→ **MATERIAL FOR THIS TASK**:
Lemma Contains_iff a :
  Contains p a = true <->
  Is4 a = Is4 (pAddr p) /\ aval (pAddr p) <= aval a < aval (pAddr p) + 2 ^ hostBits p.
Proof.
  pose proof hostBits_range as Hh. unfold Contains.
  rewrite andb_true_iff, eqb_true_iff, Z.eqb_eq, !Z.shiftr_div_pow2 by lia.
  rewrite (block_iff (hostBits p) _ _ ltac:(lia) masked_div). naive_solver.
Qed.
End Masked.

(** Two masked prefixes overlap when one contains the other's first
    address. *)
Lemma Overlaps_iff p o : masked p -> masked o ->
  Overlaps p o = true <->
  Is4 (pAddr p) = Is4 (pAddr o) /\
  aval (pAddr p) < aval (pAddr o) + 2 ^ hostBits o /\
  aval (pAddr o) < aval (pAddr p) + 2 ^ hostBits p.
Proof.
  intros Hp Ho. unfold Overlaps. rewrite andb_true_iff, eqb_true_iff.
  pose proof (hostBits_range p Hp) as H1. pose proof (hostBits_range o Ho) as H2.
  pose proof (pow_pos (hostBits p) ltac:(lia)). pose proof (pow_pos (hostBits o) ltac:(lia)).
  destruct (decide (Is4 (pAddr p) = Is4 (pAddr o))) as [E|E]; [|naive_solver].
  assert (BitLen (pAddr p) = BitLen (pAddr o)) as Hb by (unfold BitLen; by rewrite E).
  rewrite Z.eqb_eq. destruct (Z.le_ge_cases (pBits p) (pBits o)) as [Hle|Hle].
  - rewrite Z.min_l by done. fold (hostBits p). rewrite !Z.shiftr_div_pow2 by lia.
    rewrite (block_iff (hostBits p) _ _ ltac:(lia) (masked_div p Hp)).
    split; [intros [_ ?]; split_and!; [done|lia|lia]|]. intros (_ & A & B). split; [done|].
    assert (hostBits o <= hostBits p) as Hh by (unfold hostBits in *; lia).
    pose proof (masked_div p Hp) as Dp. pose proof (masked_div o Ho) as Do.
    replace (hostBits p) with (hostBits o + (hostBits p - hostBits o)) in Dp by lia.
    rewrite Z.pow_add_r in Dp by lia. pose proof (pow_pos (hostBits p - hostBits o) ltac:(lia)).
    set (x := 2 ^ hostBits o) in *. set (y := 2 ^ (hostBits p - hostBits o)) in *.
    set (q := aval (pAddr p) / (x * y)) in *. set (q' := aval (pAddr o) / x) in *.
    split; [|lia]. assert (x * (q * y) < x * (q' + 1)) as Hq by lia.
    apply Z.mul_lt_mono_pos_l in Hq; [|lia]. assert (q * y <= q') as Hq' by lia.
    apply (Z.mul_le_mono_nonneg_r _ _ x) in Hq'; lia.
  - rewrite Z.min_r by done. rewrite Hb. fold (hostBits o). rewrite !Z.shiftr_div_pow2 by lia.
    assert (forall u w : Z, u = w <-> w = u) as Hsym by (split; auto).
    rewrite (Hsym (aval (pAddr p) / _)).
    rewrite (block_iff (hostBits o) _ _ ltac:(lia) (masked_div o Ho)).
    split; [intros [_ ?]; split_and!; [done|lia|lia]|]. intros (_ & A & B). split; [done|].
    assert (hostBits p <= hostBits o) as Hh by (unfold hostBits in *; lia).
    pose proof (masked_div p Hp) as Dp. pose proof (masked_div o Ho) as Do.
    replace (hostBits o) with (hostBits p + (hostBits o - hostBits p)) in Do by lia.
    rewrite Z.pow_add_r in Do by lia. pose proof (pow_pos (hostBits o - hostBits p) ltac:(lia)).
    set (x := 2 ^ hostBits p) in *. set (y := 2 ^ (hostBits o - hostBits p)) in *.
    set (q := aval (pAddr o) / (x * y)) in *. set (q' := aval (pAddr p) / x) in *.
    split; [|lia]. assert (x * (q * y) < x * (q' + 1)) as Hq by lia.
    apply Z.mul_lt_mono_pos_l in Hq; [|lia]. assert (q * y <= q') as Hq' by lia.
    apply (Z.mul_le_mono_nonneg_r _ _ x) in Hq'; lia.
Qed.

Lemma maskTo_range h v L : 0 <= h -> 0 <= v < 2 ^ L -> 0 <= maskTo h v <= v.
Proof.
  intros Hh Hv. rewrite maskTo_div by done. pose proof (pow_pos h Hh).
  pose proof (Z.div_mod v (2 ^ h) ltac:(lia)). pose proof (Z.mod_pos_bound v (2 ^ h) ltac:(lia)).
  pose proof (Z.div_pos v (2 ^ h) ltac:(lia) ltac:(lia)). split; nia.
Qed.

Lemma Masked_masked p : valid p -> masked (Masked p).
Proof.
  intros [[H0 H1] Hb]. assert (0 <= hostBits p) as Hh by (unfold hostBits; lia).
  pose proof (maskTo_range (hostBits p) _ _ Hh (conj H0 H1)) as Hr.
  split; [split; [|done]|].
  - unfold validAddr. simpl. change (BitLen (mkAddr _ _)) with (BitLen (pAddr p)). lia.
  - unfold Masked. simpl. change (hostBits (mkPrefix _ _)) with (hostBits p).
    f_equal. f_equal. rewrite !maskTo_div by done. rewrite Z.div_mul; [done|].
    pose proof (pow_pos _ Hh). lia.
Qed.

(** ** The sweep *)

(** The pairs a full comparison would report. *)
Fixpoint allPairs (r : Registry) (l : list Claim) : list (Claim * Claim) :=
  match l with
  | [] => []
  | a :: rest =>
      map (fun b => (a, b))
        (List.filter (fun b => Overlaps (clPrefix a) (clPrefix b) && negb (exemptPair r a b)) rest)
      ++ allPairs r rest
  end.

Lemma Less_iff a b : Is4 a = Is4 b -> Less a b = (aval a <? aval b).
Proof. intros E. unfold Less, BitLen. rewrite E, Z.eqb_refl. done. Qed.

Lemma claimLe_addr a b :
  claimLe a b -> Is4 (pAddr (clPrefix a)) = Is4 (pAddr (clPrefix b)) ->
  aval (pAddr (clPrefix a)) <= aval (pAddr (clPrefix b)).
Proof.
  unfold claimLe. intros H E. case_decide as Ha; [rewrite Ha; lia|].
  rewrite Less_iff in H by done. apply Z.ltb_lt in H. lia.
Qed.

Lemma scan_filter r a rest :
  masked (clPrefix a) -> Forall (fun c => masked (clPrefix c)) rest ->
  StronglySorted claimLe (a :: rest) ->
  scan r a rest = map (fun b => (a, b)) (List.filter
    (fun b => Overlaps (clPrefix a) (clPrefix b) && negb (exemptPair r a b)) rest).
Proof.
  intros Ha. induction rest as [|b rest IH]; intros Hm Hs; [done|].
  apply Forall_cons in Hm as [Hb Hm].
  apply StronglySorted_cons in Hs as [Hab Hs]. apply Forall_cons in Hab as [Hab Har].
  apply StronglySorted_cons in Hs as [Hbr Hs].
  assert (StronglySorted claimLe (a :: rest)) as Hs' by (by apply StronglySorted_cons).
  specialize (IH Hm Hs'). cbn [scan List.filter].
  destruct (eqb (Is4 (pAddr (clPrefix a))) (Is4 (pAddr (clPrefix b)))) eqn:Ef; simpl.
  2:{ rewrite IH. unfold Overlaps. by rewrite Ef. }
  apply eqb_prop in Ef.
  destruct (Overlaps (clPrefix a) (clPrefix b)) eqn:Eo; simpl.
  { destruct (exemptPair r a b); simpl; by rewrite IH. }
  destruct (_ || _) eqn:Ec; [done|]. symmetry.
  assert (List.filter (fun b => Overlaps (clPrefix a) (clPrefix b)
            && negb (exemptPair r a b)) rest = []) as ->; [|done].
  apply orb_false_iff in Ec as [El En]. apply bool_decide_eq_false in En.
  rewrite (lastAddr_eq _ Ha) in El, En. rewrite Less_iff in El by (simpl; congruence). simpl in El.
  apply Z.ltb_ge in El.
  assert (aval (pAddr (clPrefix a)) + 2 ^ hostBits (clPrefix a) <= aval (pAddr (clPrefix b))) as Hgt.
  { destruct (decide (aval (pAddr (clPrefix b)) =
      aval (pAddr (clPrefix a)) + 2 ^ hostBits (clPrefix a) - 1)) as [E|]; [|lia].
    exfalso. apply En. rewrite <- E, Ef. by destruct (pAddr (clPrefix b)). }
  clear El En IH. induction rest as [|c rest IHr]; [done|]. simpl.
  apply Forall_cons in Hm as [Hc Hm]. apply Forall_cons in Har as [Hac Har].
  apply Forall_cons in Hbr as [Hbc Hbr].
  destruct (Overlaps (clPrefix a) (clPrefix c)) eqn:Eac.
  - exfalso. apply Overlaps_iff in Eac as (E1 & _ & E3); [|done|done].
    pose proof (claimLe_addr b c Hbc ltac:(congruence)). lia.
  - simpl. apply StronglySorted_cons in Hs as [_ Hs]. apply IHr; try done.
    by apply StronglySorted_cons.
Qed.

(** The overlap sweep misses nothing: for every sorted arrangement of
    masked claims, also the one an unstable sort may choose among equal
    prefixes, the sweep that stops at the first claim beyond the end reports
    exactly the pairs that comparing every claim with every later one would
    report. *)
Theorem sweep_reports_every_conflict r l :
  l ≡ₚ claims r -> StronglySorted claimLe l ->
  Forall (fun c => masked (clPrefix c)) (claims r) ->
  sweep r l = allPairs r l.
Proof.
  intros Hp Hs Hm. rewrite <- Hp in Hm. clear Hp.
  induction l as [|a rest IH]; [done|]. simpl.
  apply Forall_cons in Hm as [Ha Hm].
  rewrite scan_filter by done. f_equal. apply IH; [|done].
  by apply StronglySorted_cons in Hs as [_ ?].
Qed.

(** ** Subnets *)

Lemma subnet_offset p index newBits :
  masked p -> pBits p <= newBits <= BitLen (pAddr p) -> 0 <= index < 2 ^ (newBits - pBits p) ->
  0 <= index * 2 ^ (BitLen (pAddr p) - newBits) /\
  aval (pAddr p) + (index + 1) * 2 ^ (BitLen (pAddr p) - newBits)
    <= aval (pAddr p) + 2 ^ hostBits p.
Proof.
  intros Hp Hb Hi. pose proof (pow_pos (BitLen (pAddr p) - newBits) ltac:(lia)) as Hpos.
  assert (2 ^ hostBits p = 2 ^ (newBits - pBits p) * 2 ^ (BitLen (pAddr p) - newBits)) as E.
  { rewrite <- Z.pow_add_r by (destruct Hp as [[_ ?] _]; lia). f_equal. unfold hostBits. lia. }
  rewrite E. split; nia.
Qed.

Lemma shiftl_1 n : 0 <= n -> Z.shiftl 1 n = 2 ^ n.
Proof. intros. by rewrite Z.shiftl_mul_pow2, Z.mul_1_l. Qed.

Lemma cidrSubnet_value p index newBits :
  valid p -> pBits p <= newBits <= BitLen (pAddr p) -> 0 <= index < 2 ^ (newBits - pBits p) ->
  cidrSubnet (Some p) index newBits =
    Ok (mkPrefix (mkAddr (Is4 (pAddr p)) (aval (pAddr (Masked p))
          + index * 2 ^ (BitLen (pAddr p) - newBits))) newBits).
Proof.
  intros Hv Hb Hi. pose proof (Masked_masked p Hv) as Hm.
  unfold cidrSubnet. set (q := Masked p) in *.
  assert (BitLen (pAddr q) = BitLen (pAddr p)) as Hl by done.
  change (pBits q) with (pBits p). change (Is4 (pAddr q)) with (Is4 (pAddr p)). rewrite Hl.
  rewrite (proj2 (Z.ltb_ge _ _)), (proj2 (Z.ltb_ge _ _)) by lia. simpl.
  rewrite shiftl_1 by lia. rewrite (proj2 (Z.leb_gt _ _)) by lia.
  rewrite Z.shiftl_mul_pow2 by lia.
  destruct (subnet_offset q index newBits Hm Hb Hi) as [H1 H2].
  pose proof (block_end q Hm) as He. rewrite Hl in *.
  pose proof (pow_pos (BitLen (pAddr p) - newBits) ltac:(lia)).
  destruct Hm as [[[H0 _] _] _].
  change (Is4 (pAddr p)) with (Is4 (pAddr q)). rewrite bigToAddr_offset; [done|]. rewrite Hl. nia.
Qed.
==
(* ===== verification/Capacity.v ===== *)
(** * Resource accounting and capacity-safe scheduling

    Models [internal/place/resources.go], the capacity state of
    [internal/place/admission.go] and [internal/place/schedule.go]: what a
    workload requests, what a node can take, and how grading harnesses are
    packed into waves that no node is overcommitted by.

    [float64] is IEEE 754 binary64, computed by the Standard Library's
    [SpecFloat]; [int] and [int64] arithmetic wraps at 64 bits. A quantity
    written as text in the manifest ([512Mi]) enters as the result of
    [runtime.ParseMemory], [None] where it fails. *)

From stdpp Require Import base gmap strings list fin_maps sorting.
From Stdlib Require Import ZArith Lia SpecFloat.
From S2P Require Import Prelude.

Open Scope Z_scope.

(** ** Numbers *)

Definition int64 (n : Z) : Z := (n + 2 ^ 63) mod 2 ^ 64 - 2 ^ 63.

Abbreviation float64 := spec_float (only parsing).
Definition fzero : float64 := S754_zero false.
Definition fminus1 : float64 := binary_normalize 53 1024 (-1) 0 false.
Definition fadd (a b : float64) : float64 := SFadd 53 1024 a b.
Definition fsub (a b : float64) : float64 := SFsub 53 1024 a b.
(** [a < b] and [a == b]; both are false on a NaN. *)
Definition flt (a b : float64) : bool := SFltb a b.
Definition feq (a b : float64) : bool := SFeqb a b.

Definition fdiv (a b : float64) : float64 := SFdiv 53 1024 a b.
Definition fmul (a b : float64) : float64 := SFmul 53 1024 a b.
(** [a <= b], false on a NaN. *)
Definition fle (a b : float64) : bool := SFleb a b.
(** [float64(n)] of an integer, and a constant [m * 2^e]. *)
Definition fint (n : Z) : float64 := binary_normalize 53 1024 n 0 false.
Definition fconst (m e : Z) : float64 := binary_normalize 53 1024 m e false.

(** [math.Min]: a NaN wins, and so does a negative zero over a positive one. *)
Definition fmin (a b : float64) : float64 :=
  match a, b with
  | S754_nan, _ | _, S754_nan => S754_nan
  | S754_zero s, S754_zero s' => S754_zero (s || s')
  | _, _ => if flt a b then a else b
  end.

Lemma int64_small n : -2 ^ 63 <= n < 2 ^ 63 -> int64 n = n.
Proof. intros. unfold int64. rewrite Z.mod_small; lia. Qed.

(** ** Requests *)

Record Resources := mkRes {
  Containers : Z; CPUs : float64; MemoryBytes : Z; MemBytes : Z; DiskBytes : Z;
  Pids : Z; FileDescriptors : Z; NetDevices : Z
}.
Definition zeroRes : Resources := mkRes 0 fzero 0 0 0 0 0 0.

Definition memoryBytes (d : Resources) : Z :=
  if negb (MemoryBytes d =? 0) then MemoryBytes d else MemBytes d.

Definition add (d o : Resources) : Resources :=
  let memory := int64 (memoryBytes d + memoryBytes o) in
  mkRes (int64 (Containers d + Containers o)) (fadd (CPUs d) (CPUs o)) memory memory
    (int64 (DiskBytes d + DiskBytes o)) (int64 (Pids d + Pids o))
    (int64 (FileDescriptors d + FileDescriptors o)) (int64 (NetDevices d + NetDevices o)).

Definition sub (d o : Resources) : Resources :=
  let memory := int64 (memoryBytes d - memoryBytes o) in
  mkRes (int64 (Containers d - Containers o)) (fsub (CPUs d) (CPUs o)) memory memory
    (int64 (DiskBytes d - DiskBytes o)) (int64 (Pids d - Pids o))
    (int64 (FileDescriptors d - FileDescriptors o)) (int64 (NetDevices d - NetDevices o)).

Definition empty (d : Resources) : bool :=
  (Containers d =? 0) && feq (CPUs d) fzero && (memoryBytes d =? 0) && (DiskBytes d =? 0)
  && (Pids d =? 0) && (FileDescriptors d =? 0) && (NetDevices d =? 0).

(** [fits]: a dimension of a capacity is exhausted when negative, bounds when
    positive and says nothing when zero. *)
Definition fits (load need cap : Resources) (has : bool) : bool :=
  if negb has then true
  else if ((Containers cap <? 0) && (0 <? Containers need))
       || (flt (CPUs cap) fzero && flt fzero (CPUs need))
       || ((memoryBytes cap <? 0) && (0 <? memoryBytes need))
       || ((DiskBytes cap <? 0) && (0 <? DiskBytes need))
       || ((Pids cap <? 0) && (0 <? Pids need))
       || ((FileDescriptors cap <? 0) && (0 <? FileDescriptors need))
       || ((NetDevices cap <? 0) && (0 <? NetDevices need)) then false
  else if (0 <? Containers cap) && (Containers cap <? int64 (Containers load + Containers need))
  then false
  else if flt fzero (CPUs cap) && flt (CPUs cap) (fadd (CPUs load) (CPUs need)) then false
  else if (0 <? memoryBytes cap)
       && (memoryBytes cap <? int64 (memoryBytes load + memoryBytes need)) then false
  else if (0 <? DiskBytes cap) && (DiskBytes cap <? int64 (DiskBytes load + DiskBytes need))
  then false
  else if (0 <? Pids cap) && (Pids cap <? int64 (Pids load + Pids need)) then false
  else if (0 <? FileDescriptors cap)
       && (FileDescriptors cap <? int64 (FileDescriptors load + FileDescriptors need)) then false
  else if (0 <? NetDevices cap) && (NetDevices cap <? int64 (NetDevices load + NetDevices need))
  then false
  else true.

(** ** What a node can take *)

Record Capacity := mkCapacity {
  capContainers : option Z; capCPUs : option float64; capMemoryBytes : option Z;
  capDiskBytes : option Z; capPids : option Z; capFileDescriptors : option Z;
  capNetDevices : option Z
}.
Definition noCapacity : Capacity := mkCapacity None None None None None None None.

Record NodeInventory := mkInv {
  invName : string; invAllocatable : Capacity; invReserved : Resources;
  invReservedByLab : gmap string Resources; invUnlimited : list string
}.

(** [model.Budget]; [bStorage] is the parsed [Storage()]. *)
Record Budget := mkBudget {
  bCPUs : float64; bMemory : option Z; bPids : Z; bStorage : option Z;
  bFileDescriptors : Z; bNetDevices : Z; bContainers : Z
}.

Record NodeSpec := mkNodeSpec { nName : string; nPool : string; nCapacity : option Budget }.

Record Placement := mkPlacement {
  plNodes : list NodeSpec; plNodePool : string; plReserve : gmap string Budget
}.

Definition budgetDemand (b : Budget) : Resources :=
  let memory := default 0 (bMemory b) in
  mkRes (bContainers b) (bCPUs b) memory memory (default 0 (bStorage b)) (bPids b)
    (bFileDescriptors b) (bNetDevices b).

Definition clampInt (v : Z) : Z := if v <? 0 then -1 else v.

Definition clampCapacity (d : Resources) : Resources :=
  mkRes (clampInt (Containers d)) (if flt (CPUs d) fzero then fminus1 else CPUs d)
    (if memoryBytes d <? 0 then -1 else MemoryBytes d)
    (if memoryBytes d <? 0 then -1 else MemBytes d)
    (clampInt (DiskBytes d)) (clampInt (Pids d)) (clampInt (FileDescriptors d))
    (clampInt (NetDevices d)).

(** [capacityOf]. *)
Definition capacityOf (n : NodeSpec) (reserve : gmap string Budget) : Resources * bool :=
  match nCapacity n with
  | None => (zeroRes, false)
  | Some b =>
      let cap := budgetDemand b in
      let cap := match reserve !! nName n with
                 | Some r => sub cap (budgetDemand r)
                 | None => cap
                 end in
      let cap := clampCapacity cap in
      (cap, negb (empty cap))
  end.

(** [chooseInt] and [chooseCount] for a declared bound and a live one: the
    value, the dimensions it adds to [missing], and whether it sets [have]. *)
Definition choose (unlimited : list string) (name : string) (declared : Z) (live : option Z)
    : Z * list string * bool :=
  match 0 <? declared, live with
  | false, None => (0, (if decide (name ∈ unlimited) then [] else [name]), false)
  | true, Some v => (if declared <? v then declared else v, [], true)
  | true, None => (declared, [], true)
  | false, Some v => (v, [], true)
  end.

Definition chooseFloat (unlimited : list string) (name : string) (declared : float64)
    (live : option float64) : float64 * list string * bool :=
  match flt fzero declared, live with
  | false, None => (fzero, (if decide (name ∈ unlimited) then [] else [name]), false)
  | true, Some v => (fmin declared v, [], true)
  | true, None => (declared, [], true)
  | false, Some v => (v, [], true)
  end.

→ **WORK TO COMPLETE**:
Return every line above where "capacityOf" appears.

→ **WRITTEN SOLUTION**:
(** [capacityOf]. *)
Definition capacityOf (n : NodeSpec) (reserve : gmap string Budget) : Resources * bool :=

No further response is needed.